Lian Feng, Zhang Guang-Hua, Duan Zhan-Sheng, Han Chong-Zhao
Ministry of Education Key Laboratory for Intelligent Networks and Network Security (MOE KLINNS), College of Electronics and Information Engineering, Xi'an Jiaotong University, Xi'an 710049, China.
Sensors (Basel). 2016 Jan 28;16(2):169. doi: 10.3390/s16020169.

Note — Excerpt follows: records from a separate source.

(* ===== verification/PodGit.v ===== *)
(** * The pod's git repository: publishing branches (git.rs, pod/server.rs)

    A pod pushes its branches to the gateway whenever they move; pushes that failed are made up
    for later.  Whether something is outstanding is decided from local refs only, and Git LFS
    payloads of new refs are uploaded by the program itself so that the push can skip the hook
    of Git LFS.

    The program reads the repository through git commands: [git] gives the output of a query,
    [git_stdin] that of a query with input.  A process that could not be run is [None]; text
    that is not UTF-8 is [None].  [GitView] states the documented output of the queries for a
    repository whose refs are known. *)
From stdpp Require Import gmap.
From S2P Require Import Prelude Strs Hooks Access.

Record git_output := mkGitOutput {
  go_code : option Z;
  go_stdout : option str;
  go_stderr : str;
}.

Definition ran_ok (o : git_output) : bool := bool_decide (go_code o = Some 0%Z).

Definition ANCESTOR_ARGS (a d : str) : list str := [lit "merge-base"; lit "--is-ancestor"; a; d].
Definition REV_PARSE_ARGS (refname : str) : list str := [lit "rev-parse"; lit "--verify"; lit "--quiet"; refname].
Definition POD_NAME_ARGS : list str := [lit "config"; lit "--get"; lit "rumpelpod.pod-name"].
Definition BRANCHES_ARGS : list str :=
  [lit "for-each-ref"; lit "--format=%(objectname) %(refname:lstrip=2)"; lit "refs/heads/"].
Definition HEADS_ARGS : list str :=
  [lit "for-each-ref"; lit "--format=%(refname:lstrip=2)%09%(objectname)%09%(upstream)"; lit "refs/heads/"].
Definition REMOTES_ARGS : list str := [lit "for-each-ref"; lit "--format=%(objectname)"; lit "refs/remotes/"].
Definition LFS_VERSION_ARGS : list str := [lit "lfs"; lit "version"].
Definition BATCH_CHECK_ARGS : list str :=
  [lit "cat-file"; lit "--batch-check=%(objectname) %(objecttype) %(objectsize)"].
Definition LFS_PUSH_ARGS (remote : str) : list str :=
  [lit "lfs"; lit "push"; lit "--object-id"; remote; lit "--stdin"].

The error bound is a typical measure of the limiting performance of all filters for the given sensor measurement setting. This is of practical importance in guiding the design and management of sensors to improve target tracking performance. Within the random finite set (RFS) framework, an error bound for joint detection and estimation (JDE) of multiple targets using a single sensor with clutter and missed detection is developed by using multi-Bernoulli or Poisson approximation to multi-target Bayes recursion. Here, JDE refers to jointly estimating the number and states of targets from a sequence of sensor measurements. In order to obtain the results of this paper, all detectors and estimators are restricted to maximum a posteriori (MAP) detectors and unbiased estimators, and the second-order optimal sub-pattern assignment (OSPA) distance is used to measure the error metric between the true and estimated state sets. The simulation results show that clutter density and detection probability have significant impact on the error bound, and the effectiveness of the proposed bound is verified by indicating the performance limitations of the single-sensor probability hypothesis density (PHD) and cardinalized PHD (CPHD) filters for various clutter densities and detection probabilities.
误差界是给定传感器测量设置下所有滤波器极限性能的一种典型度量。这对于指导传感器的设计和管理以提高目标跟踪性能具有实际重要性。在随机有限集(RFS)框架内,通过使用多伯努利或泊松近似来处理多目标贝叶斯递归,针对存在杂波和漏检情况下使用单个传感器对多个目标进行联合检测与估计(JDE)推导出了误差界。这里,JDE是指从一系列传感器测量中联合估计目标的数量和状态。为了得到本文的结果,所有检测器和估计器都限制为最大后验(MAP)检测器和无偏估计器,并且使用二阶最优子模式分配(OSPA)距离来度量真实状态集与估计状态集之间的误差度量。仿真结果表明,杂波密度和检测概率对误差界有显著影响,并且通过指出单传感器概率假设密度(PHD)和基数化PHD(CPHD)滤波器在各种杂波密度和检测概率下的性能局限性,验证了所提出误差界的有效性。